I’ve been lurker on this forum when my dad was diagnosed with Stage 1 prostate Cancer. Your experience has helped me so much. I feel it would only be fair for me to return the favor by reporting on his condition and progress to help other guys going through the same thing.

 

Basic Info:

Age: 77

General Heath: Active, healthy weight (5’2”, 118 lb prior to diagnosis) managing high blood pressure and hyponatremia, slightly enlarged prostate

Diet: Typical Asian diet of rice, protein consisting of fish and the occasional meat, and vegetable.
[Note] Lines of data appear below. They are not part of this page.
Lemma connector_follows_finder_witness :
  (fun i => uri (info after_event i)) <$> filter (fun i => disconnect (info after_event i) = false) (clients after_event)
    ≡ₚ ["b"; "c"]%string /\
  (forall i, i ∈ clients after_event -> disconnect (info after_event i) = true ->
    exists g, g ∈ goroutines after_event /\ g_client g = i /\ g_running g = true) /\
  (forall u, u ∈ pool after_event <-> u ∈ (fun i => uri (info after_event i)) <$> clients after_event).
Proof.
  apply (connector_follows_finder ["b"; "c"]%string after_event).
  apply prompt_start, (prompt_event ["a"; "b"]%string).
  - apply prompt_start, prompt_start, (prompt_subscribe _ (handleFinderEvent ["a"; "b"]%string NewGRPCConnector) 0).
    + apply (prompt_event []); [apply prompt_new|constructor|]. apply (bool_decide_unpack _). vm_compute. exact I.
    + vm_compute. reflexivity.
  - assert (forallb g_running (goroutines before_event) = true) as H by (vm_compute; reflexivity).
    apply Forall_forall. intros g Hg. apply forallb_forall with (x := g) in H; [done|]. by apply list_elem_of_In.
  - apply (bool_decide_unpack _). vm_compute. exact I.
Defined.

(** A goroutine started for a client takes its first step only after the client was removed
    and its address announced again. *)
Definition late_goroutine : GRPCConnector :=
  let c := subscribe_of (handleFinderEvent ["a"]%string NewGRPCConnector) in
  let c := handleFinderEvent ["a"]%string (handleFinderEvent [] c) in
  consume_return 0 (consumeSubscription 1 (consumeSubscription 0 c)).

(** A late goroutine disconnects a doppler for good.  When the first step of a
    subscription's goroutine comes after its client was removed and the same address was
    announced again, its deferred function closes the new client's connections: the doppler
    is a client in use, the pool has no connection to it, the live consumer has no goroutine
    for it, and announcing the address again changes nothing. *)
Theorem connector_late_goroutine :
  let c := late_goroutine in
  (fun i => (uri (info c i), disconnect (info c i))) <$> clients c = [("a"%string, false)] /\
  pool c = ∅ /\ live_consumers c = [0] /\ goroutines c = [] /\
  pool (handleFinderEvent ["a"]%string c) = ∅ /\ goroutines (handleFinderEvent ["a"]%string c) = [].
Proof. vm_compute. repeat split. Qed.
Lemma of_doppler_app d l k : of_doppler d (l ++ k) = of_doppler d l ++ of_doppler d k.
Proof. unfold of_doppler. by rewrite filter_app, fmap_app. Qed.

Lemma of_doppler_one d e p : of_doppler d [(e, p)] = if decide (e = d) then [p] else [].
Proof. unfold of_doppler. rewrite filter_cons. simpl. by case_decide. Qed.

Lemma held_insert d e p s :
  option_list (<[e := p]> (pending s) !! d) = if decide (e = d) then [p] else held d s.
Proof.
  unfold held. case_decide as E; [subst; by rewrite lookup_insert_eq|by rewrite lookup_insert_ne].
Qed.

Lemma held_delete d e s :
  option_list (delete e (pending s) !! d) = if decide (e = d) then [] else held d s.
Proof.
  unfold held. case_decide as E; [subst; by rewrite lookup_delete_eq|by rewrite lookup_delete_ne].
Qed.

Lemma read_Inv s d p : Inv s -> pending s !! d = None ->
  Inv (mkState (data s) (ctx_done s) (<[d := p]> (pending s)) (buffered s) (read_ s ++ [(d, p)])
         (received s) (given_up s) (ingress s)).
Proof.
  intros [] Hp. split; try done; intros e; unfold held; cbn [pending received buffered read_ given_up];
    rewrite of_doppler_app, of_doppler_one, held_insert.
  - destruct (decide (d = e)) as [<-|Hne].
    + specialize (i_order0 d). unfold held in i_order0. rewrite Hp in i_order0. cbn [option_list] in i_order0.
      rewrite app_nil_r in i_order0. rewrite app_assoc. by apply sublist_app.
    + rewrite app_nil_r. apply i_order0.
  - rewrite !length_app. specialize (i_count0 e). destruct (decide (d = e)) as [<-|Hne]; simpl; [|lia].
    unfold held in i_count0. rewrite Hp in i_count0. simpl in i_count0. lia.
Qed.
(* ===== verification/Http.v ===== *)
(** * The fragment of net/http and net/url the servers and clients use

    Query strings and their escaping, header maps with canonical keys, status texts, and a
    response writer that, as in net/http, fixes status and headers at the first
    [WriteHeader].  Everything is executable. *)

From Stdlib Require Import Ascii.
From S2P Require Import Prelude Go.

(** ** Characters *)

Module Chr.

Definition code (c : ascii) : nat := nat_of_ascii c.

Definition between (a b : nat) (c : ascii) : bool := (a <=? code c) && (code c <=? b).
Definition digit : ascii -> bool := between 48 57.
Definition upper : ascii -> bool := between 65 90.
Definition lower : ascii -> bool := between 97 122.
Definition alnum (c : ascii) : bool := digit c || upper c || lower c.

Fixpoint mem (c : ascii) (s : string) : bool :=
  match s with
  | EmptyString => false
  | String a s => if ascii_dec a c then true else mem c s
  end.

(** A hexadecimal digit and its value; both cases are accepted. *)
Definition hexval (c : ascii) : option nat :=
  if digit c then Some (code c - 48)
  else if between 65 70 c then Some (code c - 55)
  else if between 97 102 c then Some (code c - 87)
  else None.

Definition hexdigit (n : nat) : ascii := ascii_of_nat (if n <? 10 then n + 48 else n + 55).

Definition to_upper (c : ascii) : ascii := if lower c then ascii_of_nat (code c - 32) else c.
Definition to_lower (c : ascii) : ascii := if upper c then ascii_of_nat (code c + 32) else c.

Lemma mem_cons c a s : mem c (String a s) = true -> a = c \/ mem c s = true.
Proof. cbn [mem]. destruct (ascii_dec a c); auto. Qed.

End Chr.

(** Cases on which character of a literal string [c] is, from [H : Chr.mem c "..." = true]. *)
Ltac mem_cases H :=
  first [ discriminate H
        | let H1 := fresh H in
          apply Chr.mem_cons in H; destruct H as [H1|H1]; [rewrite <- H1; clear H1|mem_cases H1] ].

(** ** net/url *)

Module Url.

Definition unreserved (c : ascii) : bool := Chr.alnum c || Chr.mem c "-_.~".

Definition escape_char (c : ascii) : string :=
  if ascii_dec c " " then "+"
  else if unreserved c then String c EmptyString
  else String "%" (String (Chr.hexdigit (Chr.code c / 16))
         (String (Chr.hexdigit (Chr.code c mod 16)) EmptyString)).

Fixpoint QueryEscape (s : string) : string :=
  match s with
  | EmptyString => EmptyString
  | String c s => escape_char c +:+ QueryEscape s
  end.

(** [None] is the error of an incomplete or non-hexadecimal escape. *)
Fixpoint QueryUnescape (s : string) : option string :=
  match s with
  | EmptyString => Some EmptyString
  | String c r =>
      if ascii_dec c "%" then
        match r with
        | String h (String l r) =>
            match Chr.hexval h, Chr.hexval l with
            | Some h, Some l => String (ascii_of_nat (16 * h + l)) <$> QueryUnescape r
            | _, _ => None
            end
        | _ => None
        end
      else String (if ascii_dec c "+" then " "%char else c) <$> QueryUnescape r
  end.

(** [url.Values] *)
Abbreviation Values := (gmap string (list string)).

Definition add (v : Values) (k x : string) : Values := <[k := default [] (v !! k) ++ [x]]> v.

(** [Values.Get]: the first value, or the empty string. *)
Definition Get (v : Values) (k : string) : string :=
  match v !! k with Some (x :: _) => x | _ => EmptyString end.

(** The pieces between the separators [&] and [;]. *)
Definition pieces (q : string) : list string :=
  Str.Split q "&" ≫= (fun p => Str.Split p ";").

(** One [key=value] piece; the flag is set on an escaping error, which drops the piece. *)
Definition parse_piece (acc : Values * bool) (p : string) : Values * bool :=
  let '(v, bad) := acc in
  if Str.empty p then acc else
  let '(k, x) := match Str.IndexOf p "=" with
                 | Some i => (Str.take_n i p, Str.drop_n (S i) p)
                 | None => (p, EmptyString)
                 end in
  match QueryUnescape k, QueryUnescape x with
  | Some k, Some x => (add v k x, bad)
  | _, _ => (v, true)
  end.

(** [url.ParseQuery]: the values and whether an error occurred. *)
Definition ParseQuery (q : string) : Values * bool := foldl parse_piece (∅, false) (pieces q).

(** [URL.Query()]: malformed pieces are dropped silently. *)
Definition Query (rawQuery : string) : Values := (ParseQuery rawQuery).1.

(** [Values.Encode] of a single pair. *)
Definition Encode1 (k x : string) : string := QueryEscape k +:+ "=" +:+ QueryEscape x.

Lemma unescape_escape_char c s :
  QueryUnescape (escape_char c +:+ s) = String c <$> QueryUnescape s.
Proof. destruct c as [[] [] [] [] [] [] [] []]; reflexivity. Qed.

(** Unescaping inverts escaping on every byte string. *)
Lemma QueryUnescape_QueryEscape s : QueryUnescape (QueryEscape s) = Some s.
Proof.
  induction s as [|c s IH]; [done|].
  change (QueryEscape (String c s)) with (escape_char c +:+ QueryEscape s).
  by rewrite unescape_escape_char, IH.
Qed.

(** Escaped text holds none of the characters that delimit query strings. *)
Lemma QueryEscape_no_delim s d :
  Chr.mem d "&;=# " = true -> Str.IndexOf (QueryEscape s) d = None.
Proof.
  intros Hd. induction s as [|c s IH]; [done|].
  change (QueryEscape (String c s)) with (escape_char c +:+ QueryEscape s).
  assert (Str.IndexOf (escape_char c) d = None) as Hc.
  { mem_cases Hd; destruct c as [[] [] [] [] [] [] [] []]; reflexivity. }
  by rewrite Str.IndexOf_app_None.
Qed.

(** A form with one field decodes to that field. *)
Lemma ParseQuery_Encode1 k x : k <> EmptyString ->
  ParseQuery (Encode1 k x) = ({[k := [x]]}, false).
Proof.
  intros Hk. unfold ParseQuery, Encode1.
  set (q := QueryEscape k +:+ "=" +:+ QueryEscape x).
  assert (forall d, Chr.mem d "&;# " = true -> Str.IndexOf q d = None) as Hq.
  { intros d Hd. unfold q. mem_cases Hd;
      repeat apply Str.IndexOf_app_None; by (done || apply QueryEscape_no_delim). }
  assert (pieces q = [q]) as ->.
  { unfold pieces. rewrite Str.Split_no_sep by (by apply Hq). simpl.
    by rewrite Str.Split_no_sep by (by apply Hq). }
  cbn [foldl]. unfold parse_piece.
  assert (Str.empty q = false) as ->.
  { unfold q. destruct k as [|c k]; [done|]. simpl. by destruct c as [[] [] [] [] [] [] [] []]. }
  assert (Str.IndexOf q "=" = Some (String.length (QueryEscape k))) as ->.
  { by apply Str.IndexOf_app_hit, QueryEscape_no_delim. }
  cbv beta iota.
  assert (Str.take_n (String.length (QueryEscape k)) q = QueryEscape k) as ->
    by (unfold q; apply Str.take_n_app).
  assert (Str.drop_n (S (String.length (QueryEscape k))) q = QueryEscape x) as ->.
  { unfold q. rewrite <- (Str.append_assoc _ "="). 
    replace (S (String.length (QueryEscape k))) with (String.length (QueryEscape k +:+ "="))
      by (rewrite Str.length_append; simpl; lia).
    apply Str.drop_n_app. }
  cbv iota. rewrite !QueryUnescape_QueryEscape. unfold add. by rewrite lookup_empty, insert_empty.
Qed.

End Url.

(** ** net *)

Module Net.

(** The part before the last [c] and the part after it. *)
Fixpoint split_last (s : string) (c : ascii) : option (string * string) :=
  match s with
  | EmptyString => None
  | String a s =>
      match split_last s c with
      | Some (l, r) => Some (String a l, r)
      | None => if ascii_dec a c then Some (EmptyString, s) else None
      end
  end.

Definition has (s : string) (c : ascii) : bool :=
  match Str.IndexOf s c with Some _ => true | None => false end.

(** [net.SplitHostPort]; [None] is any of its errors. *)
Definition SplitHostPort (hostport : string) : option (string * string) :=
  match split_last hostport ":" with
  | None => None
  | Some (before, port) =>
      match hostport with
      | String "[" rest =>
          match Str.IndexOf rest "]" with
          | None => None
          | Some e =>
              (* the bracket must be followed by the last colon *)
              if bool_decide (S (S e) = String.length before) then
                let host := Str.take_n e rest in
                if has rest "[" || has port "]" then None else Some (host, port)
              else None
          end
      | _ =>
          if has before ":" || has before "%" || has hostport "[" || has hostport "]" then None
          else Some (before, port)
      end
  end.

Example SplitHostPort_v4 : SplitHostPort "10.0.0.1:80" = Some ("10.0.0.1", "80")%string.
Proof. reflexivity. Qed.
Example SplitHostPort_v6 : SplitHostPort "[::1]:80" = Some ("::1", "80")%string.
Proof. reflexivity. Qed.
Example SplitHostPort_bare_v6 : SplitHostPort "2001:db8::1" = None.
Proof. reflexivity. Qed.

Lemma split_last_app s c r :
  Str.IndexOf r c = None -> split_last (s +:+ String c r) c = Some (s, r).
Proof.
  intros Hr. induction s as [|a s IH].
  - change (split_last (String c r) c = Some (EmptyString, r)). cbn [split_last].
    assert (split_last r c = None) as ->.
    { clear -Hr. induction r as [|b r IH]; simpl in *; [done|]. destruct (ascii_dec b c); [done|].
      destruct (Str.IndexOf r c); [done|]. by rewrite IH. }
    by destruct (ascii_dec c c).
  - change (String a s +:+ String c r) with (String a (s +:+ String c r)). cbn [split_last].
    by rewrite IH.
Qed.

End Net.

(** ** Headers *)

Module Header.

Abbreviation t := (gmap string (list string)).

Definition token (c : ascii) : bool := Chr.alnum c || Chr.mem c "!#$%&'*+-.^_`|~".

Fixpoint all_token (s : string) : bool :=
  match s with EmptyString => true | String c s => token c && all_token s end.

Fixpoint canon (up : bool) (s : string) : string :=
  match s with
  | EmptyString => EmptyString
  | String c s =>
      String (if up then Chr.to_upper c else Chr.to_lower c)
        (canon (if ascii_dec c "-" then true else false) s)
  end.

(** [textproto.CanonicalMIMEHeaderKey] *)
Definition CanonicalKey (s : string) : string := if all_token s then canon true s else s.

Definition Get (h : t) (k : string) : string :=
  match h !! CanonicalKey k with Some (x :: _) => x | _ => EmptyString end.

Definition Set_ (h : t) (k x : string) : t := <[CanonicalKey k := [x]]> h.

Definition Add (h : t) (k x : string) : t :=
  <[CanonicalKey k := default [] (h !! CanonicalKey k) ++ [x]]> h.

Example canonical_request_id : CanonicalKey "X-Vcap-Request-ID" = "X-Vcap-Request-Id"%string.
Proof. reflexivity. Qed.

Lemma Get_Set h k x : Get (Set_ h k x) k = x.
Proof. unfold Get, Set_. by rewrite lookup_insert_eq. Qed.

End Header.

(** ** Status codes *)

Definition StatusOK : Z := 200.
Definition StatusBadRequest : Z := 400.
Definition StatusUnauthorized : Z := 401.
Definition StatusForbidden : Z := 403.
Definition StatusNotFound : Z := 404.
Definition StatusInternalServerError : Z := 500.
Definition StatusServiceUnavailable : Z := 503.

(** [http.StatusText]; the empty string for an unknown code. *)
Definition status_table : list (Z * string) :=
  [(100, "Continue"); (101, "Switching Protocols"); (102, "Processing");
   (200, "OK"); (201, "Created"); (202, "Accepted");
   (203, "Non-Authoritative Information"); (204, "No Content"); (205, "Reset Content");
   (206, "Partial Content"); (207, "Multi-Status"); (208, "Already Reported"); (226, "IM Used");
   (300, "Multiple Choices"); (301, "Moved Permanently"); (302, "Found"); (303, "See Other");
   (304, "Not Modified"); (305, "Use Proxy"); (307, "Temporary Redirect");
   (308, "Permanent Redirect");
   (400, "Bad Request"); (401, "Unauthorized"); (402, "Payment Required"); (403, "Forbidden");
   (404, "Not Found"); (405, "Method Not Allowed"); (406, "Not Acceptable");
   (407, "Proxy Authentication Required"); (408, "Request Timeout"); (409, "Conflict");
   (410, "Gone"); (411, "Length Required"); (412, "Precondition Failed");
   (413, "Request Entity Too Large"); (414, "Request URI Too Long");
   (415, "Unsupported Media Type"); (416, "Requested Range Not Satisfiable");
   (417, "Expectation Failed"); (418, "I'm a teapot"); (422, "Unprocessable Entity");
   (423, "Locked"); (424, "Failed Dependency"); (426, "Upgrade Required");
   (428, "Precondition Required"); (429, "Too Many Requests");
   (431, "Request Header Fields Too Large"); (451, "Unavailable For Legal Reasons");
   (500, "Internal Server Error"); (501, "Not Implemented"); (502, "Bad Gateway");
   (503, "Service Unavailable"); (504, "Gateway Timeout"); (505, "HTTP Version Not Supported");
   (506, "Variant Also Negotiates"); (507, "Insufficient Storage"); (508, "Loop Detected");
   (510, "Not Extended"); (511, "Network Authentication Required")]%Z%string.

Definition StatusText (code : Z) : string :=
  match filter (fun p => p.1 = code) status_table with
  | (_, t) :: _ => t
  | [] => EmptyString
  end.

(** ** Requests and responses *)

Record Cookie : Type := mkCookie { ck_Name : string; ck_Value : string }.

Record Request : Type := mkRequest {
  rq_Method : string;
  rq_Path : string;
  rq_RawQuery : string;
  rq_Header : Header.t;
  rq_Cookies : list Cookie;
  rq_RemoteAddr : string
}.

(** An answer of [http.Client.Do]: a transport error, or a status and a body whose reading
    may fail. *)
Inductive answer : Type :=
| Refused (msg : string)
| Answered (status : Z) (body : result string).

(** [http.ResponseWriter]: the handler's header map, the status and the headers that were
    fixed by the first [WriteHeader] or [Write], and the body. *)
Record ResponseWriter : Type := mkResponse {
  header : Header.t;
  sent : option (Z * Header.t);
  body : list string
}.

Definition NewResponse : ResponseWriter := mkResponse ∅ None [].

Definition SetHeader (w : ResponseWriter) (k x : string) : ResponseWriter :=
  mkResponse (Header.Set_ (header w) k x) (sent w) (body w).

Definition AddHeader (w : ResponseWriter) (k x : string) : ResponseWriter :=
  mkResponse (Header.Add (header w) k x) (sent w) (body w).

(** The second call of [WriteHeader] is reported in the server's log and has no effect. *)
Definition WriteHeader (w : ResponseWriter) (status : Z) : ResponseWriter :=
  match sent w with
  | Some _ => w
  | None => mkResponse (header w) (Some (status, header w)) (body w)
  end.

Definition Write (w : ResponseWriter) (data : string) : ResponseWriter :=
  let w := WriteHeader w StatusOK in
  mkResponse (header w) (sent w) (body w ++ [data]).

(** What the client receives when the handler returns. *)
Definition status_of (w : ResponseWriter) : Z :=
  match sent w with Some (s, _) => s | None => StatusOK end.

Definition headers_of (w : ResponseWriter) : Header.t :=
  match sent w with Some (_, h) => h | None => header w end.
Cancer Diagnosis: Stage 1, Intermediate Risk, Gleason 7

Treatment Plan: Brachytherapy followed by external beam radiation

Current Status: Brachytherapy seed implant done, finished day 4 of 28 for external beam radiation sessions. Symptoms are mild and manageable although he had to wear a catheter for a week post-brachytherapy. 

 

Details:

From about 2017, my dad’s primary care physician started to notice an increase in his PSA level. It started at 4, then increased to 7 by 2018. In early 2019, the PCP noticed it going to 10 so he referred my dad to Dr. James Hwong here in San Jose. Dr. Hwong did a digital rectal exam and found nothing of interest. He then gave my dad a course of antibiotics to rule out the chance of it being an infection. After the antibiotic, the PSA increased to 11 so Dr. Hwong did a biopsy. 12 cores were taken and 3 of the cores were cancerous. Of the three, 1 had approximately 60% of the tissues being cancerous while the other two had less than 10%. I believe this to be localized and not spread beyond that area.

 

Dr. Hwong, being a surgeon, gave us two options: Surgery while trying to save the nerve or he can refer my dad to Dr. Nurani if my dad chose to go for radiation. After going over the pros and cons, my dad chose radiation and got a referral to Dr. Nurani. As an aside, the reason why my dad chose radiation is because of the 10% risk of permanent incontinent given to him. That, to him, would be super annoying. Also, we have a few neighbors who had radiation done successfully. One gentleman had it spreading to his bones and he’s still surviving without any issues 10 years on. This was good enough for my dad to roll the dice with radiation.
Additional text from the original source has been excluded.